In the early 1970s, Rauschenberg moved his permanent studio from New York City to Captiva Island, off the Gulf coast of Florida (Today, this site is in use as the artists’ residency program of the Robert Rauschenberg Foundation). This relocation marked a shift from the gritty urban detritus that had been the basis of much of the earlier work to a rhapsodic embrace of color and geometric abstraction in a wholly new vernacular language. The Jammers series (1975–76), its title a direct reference to the Windjammer sailing vessel, is Rauschenberg’s salute to his new island life. In 1975, he also went to India to investigate textiles and papermaking, and the inspiration of this new and exotic context is evident in the use of vivid colors and nuanced textures of cotton, muslin, and silk.
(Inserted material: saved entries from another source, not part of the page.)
(** * Verification of the SLURM job-accounting dispatch layer and timers

    Shallow embedding of
      - [src/common/timers.c]         (module [Timers]);
      - [src/common/slurm_jobacct.c]  (module [Jobacct]).

    C integers are mathematical integers with the wrap-around of their
    width written out (LP64: [int] is 32 bits, [long], [time_t] and
    [suseconds_t] are 64 bits).  Pointers are addresses in an explicit
    heap; the plugin loader, the configuration and the backend functions
    are an explicit [world] that every call receives. *)

From Stdlib Require Import ZArith Lia DecimalString.
From Stdlib Require DecimalPos DecimalFacts.
From stdpp Require Import gmap strings list.

(* ===================================================================== *)
(** * Machine integers *)
(* ===================================================================== *)

Module CInt.

Local Open Scope Z_scope.

(** Two's-complement reduction of [x] to a signed [w]-bit integer. *)
Definition wrap (w : Z) (x : Z) : Z :=
  (x + 2 ^ (w - 1)) mod 2 ^ w - 2 ^ (w - 1).

Definition to_long (x : Z) : Z := wrap 64 x.
Definition to_int (x : Z) : Z := wrap 32 x.
(** Conversion to [size_t] (unsigned 64 bits). *)
Definition to_size_t (x : Z) : Z := x mod 2 ^ 64.

Definition LONG_MIN : Z := - 2 ^ 63.
Definition LONG_MAX : Z := 2 ^ 63 - 1.

End CInt.

(* ===================================================================== *)
(** * timers.c *)
(* ===================================================================== *)

Module Timers.

Import CInt.
Local Open Scope Z_scope.

Record timeval := Timeval { tv_sec : Z; tv_usec : Z }.
Record timespec := Timespec { ts_sec : Z; ts_nsec : Z }.

(** What the C library answers during one call: the return code and the
    value written by [clock_gettime] and [gettimeofday], the value of
    [time(NULL)], and whether [slurm_localtime_r] and [strftime] succeed. *)
Record libc := Libc {
  clock_gettime : Z * timespec;
  gettimeofday : Z * timeval;
  time_NULL : Z;
  localtime_r_ok : bool;
  strftime_ok : bool;
}.

(** Calls of the logging functions of [src/common/log.h]. *)
Inductive log_call :=
  | error (msg : string)
  | verbose (from tv_str : string) (began : Z) (msec : option Z)
  | debug (from tv_str : string) (began : Z) (msec : option Z).

(** [printf]'s [%ld]. *)
Definition fmt_ld (x : Z) : string := NilZero.string_of_int (Z.to_int x).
For the most part, the Jammers comprise stitched fabrics in pure, solid colors, affixed to rattan poles or hung directly and loosely on the wall; whereas in works such as Sprout (1975) and Caliper (1976), the unadorned poles are the principal formal element, propped against the wall. Departing from Rauschenberg’s densely collaged imagery or muscular, layered materials, the Jammers are simple and light, focusing on the transparency and seductiveness of veil-like fabrics, that are lent sculptural structure by the cloth-covered poles or other found objects.  In Quarterhorse (1975), segments of blue, green, tan and yellow cloth evoke sandy beaches, palm trees, and bright sunshine.  In Index (1976), widths of gleaming azure and white satin drape together, a diptych of clouds and sea. The hot, saturated hues of Pimiento III (1976) and Mirage (1976) attest to more exotic influences; while Coin (1976) incorporates found tin cans, stripped of their labels, gleaming mysteriously inside a gauze bag that sags under their weight.
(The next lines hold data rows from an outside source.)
(** X2. Every address that the lister returns is the base address followed
    by a target that is not empty, and ends in [.xml]. *)
Theorem X2_listed_addresses_shape (xml_urls : list string) (out : list message)
    (url : string) :
  fetch_xml_urls requests_get BeautifulSoup = (Ok xml_urls, out) →
  url ∈ xml_urls →
  ∃ href, url = BASE_URL +:+ href ∧ href ≠ "" ∧ endswith url ".xml" = true.
Proof.
  intros Hlist Hurl.
  assert (url ∈ xml_targets [] ∨
          ∃ response, url ∈ xml_targets
                              (find_all "a" (BeautifulSoup (content response))))
    as [Hnil | [response Hin]].
  { unfold fetch_xml_urls in Hlist.
    destruct (fetch requests_get BASE_URL) as [response|e] eqn:Hfetch.
    - injection Hlist as <- <-. right. exists response.
      by rewrite collect_link_fold in Hurl.
    - apply fetch_Raise in Hfetch as [kind ->].
      injection Hlist as <- <-. by left. }
  - by apply not_elem_of_nil in Hnil.
  - unfold xml_targets in Hin.
    apply list_elem_of_fmap in Hin as (href & -> & Hin).
    apply list_elem_of_In, filter_In in Hin as [_ Hsuffix].
    exists href. split; [done |]. split.
    + intros ->. discriminate Hsuffix.
    + by apply endswith_append.
Qed.

End ListerMore.

(** ** The zone extractor, continued *)

(** A loop that raises has processed the elements before the one that
    raises. *)
Lemma mapM_Raise_inv {A B} (f : A -> result B) (l : list A) (e : exception) :
  mapM f l = Raise e →
  ∃ before x after ys,
    l = before ++ x :: after ∧ mapM f before = Ok ys ∧ f x = Raise e.
Proof.
  induction l as [|x0 l IH]; [discriminate |].
  rewrite mapM_cons. destruct (f x0) as [y|e0] eqn:Hx0.
  - rewrite bind_Ok. destruct (mapM f l) as [k|e1]; [discriminate |].
    intros [= ->]. destruct (IH eq_refl) as (before & x & after & ys & -> & Hys & Hx).
    exists (x0 :: before), x, after, (y :: ys). split; [done |].
    split; [|done]. by rewrite mapM_cons, Hx0, bind_Ok, Hys.
  - intros [= ->]. by exists [], x0, l, [].
Qed.

Lemma flat_map_append {A B} (g : A -> list B) (l l' : list A) :
  flat_map g (l ++ l') = flat_map g l ++ flat_map g l'.
Proof.
  induction l as [|x l IH]; simpl; [done |]. by rewrite IH, app_assoc.
Qed.

Section ExtractorMore.

Context (requests_get : string -> request_error + Response)
        (ET_fromstring : string -> option Element)
        (float_of_string : string -> option float).

(** *** Coordinates *)

Lemma float_text_Ok (elem : option Element) (x : float) :
  float_text float_of_string elem = Ok x ↔
  ∃ e s, elem = Some e ∧ text e = Some s ∧ float_of_string s = Some x.
Proof.
  unfold float_text. split.
  - destruct elem as [e|]; [|discriminate].
    destruct (text e) as [s|] eqn:Htext; [|discriminate].
    destruct (float_of_string s) as [y|] eqn:Hs; [|discriminate].
    intros [= ->]. by exists e, s.
  - intros (e & s & -> & Htext & Hs). by rewrite Htext, Hs.
Qed.

Lemma float_text_Raise (elem : option Element) (e : exception) :
  float_text float_of_string elem = Raise e →
  (e = AttributeError ∧ elem = None) ∨
  (e = TypeError ∧ ∃ el, elem = Some el ∧ text el = None) ∨
  (e = ValueError ∧
   ∃ el s, elem = Some el ∧ text el = Some s ∧ float_of_string s = None).
Proof.
  unfold float_text. destruct elem as [el|].
  - destruct (text el) as [s|] eqn:Htext.
    + destruct (float_of_string s) eqn:Hs; [discriminate |].
      intros [= <-]. right. right. split; [done |]. by exists el, s.
    + intros [= <-]. right. left. split; [done |]. by exists el.
  - intros [= <-]. by left.
Qed.

(** X3. A coordinate element gives a (latitude, longitude) pair exactly
    when it has a latitude child and a longitude child, the first of each
    taken, both with a text that is a number. *)
Theorem X3_corner_parses (coord : Element) (lat lon : float) :
  lat_lon float_of_string coord = Ok (lat, lon) ↔
  ∃ lat_elem lon_elem lat_text lon_text,
    find_child (qname loc "latitude") coord = Some lat_elem ∧
    text lat_elem = Some lat_text ∧ float_of_string lat_text = Some lat ∧
    find_child (qname loc "longitude") coord = Some lon_elem ∧
    text lon_elem = Some lon_text ∧ float_of_string lon_text = Some lon.
Proof.
  unfold lat_lon. split.
  - intros H. apply bind_Ok_inv in H as (lat' & Hlat & H).
    apply bind_Ok_inv in H as (lon' & Hlon & [= -> ->]).
    apply float_text_Ok in Hlat as (lat_elem & lat_text & ? & ? & ?).
    apply float_text_Ok in Hlon as (lon_elem & lon_text & ? & ? & ?).
    by exists lat_elem, lon_elem, lat_text, lon_text.
  - intros (lat_elem & lon_elem & lat_text & lon_text
            & Hlat & Hlat_text & Hlat_num & Hlon & Hlon_text & Hlon_num).
    assert (float_text float_of_string
              (find_child (qname loc "latitude") coord) = Ok lat) as ->.
    { apply float_text_Ok. by exists lat_elem, lat_text. }
    assert (float_text float_of_string
              (find_child (qname loc "longitude") coord) = Ok lon) as ->.
    { apply float_text_Ok. by exists lon_elem, lon_text. }
    reflexivity.
Qed.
Robert Rauschenberg (1925-2008) was born in Port Arthur, Texas. After briefly attending the University of Texas at Austin to study pharmacology, and serving in the United States Navy during World War II, he enrolled at the Kansas City Art Institute in 1947. In early 1948, he travelled to Paris to study at the Académie Julien, where he met fellow artist Susan Weil; they later married and had a son, Christopher. In the autumn, the couple returned to the United States to study under Josef Albers at Black Mountain College near Asheville, North Carolina until the spring of 1949. Later that year, Rauschenberg moved to New York City and enrolled at the Art Students League. Rauschenberg returned to Black Mountain College in 1951 and again in 1952 when he formed friendships with Merce Cunningham, John Cage, and David Tudor, and participated in Cageʼs Theater Piece #1, which is now acknowledged as the first Happening. Since the early 50s, Rauschenbergʼs sustained involvement in theatre and dance has resulted in costume and set designs for Merce Cunningham, Paul Taylor, Viola Farber, Steve Paxton, and Trisha Brown, as well as for his own productions.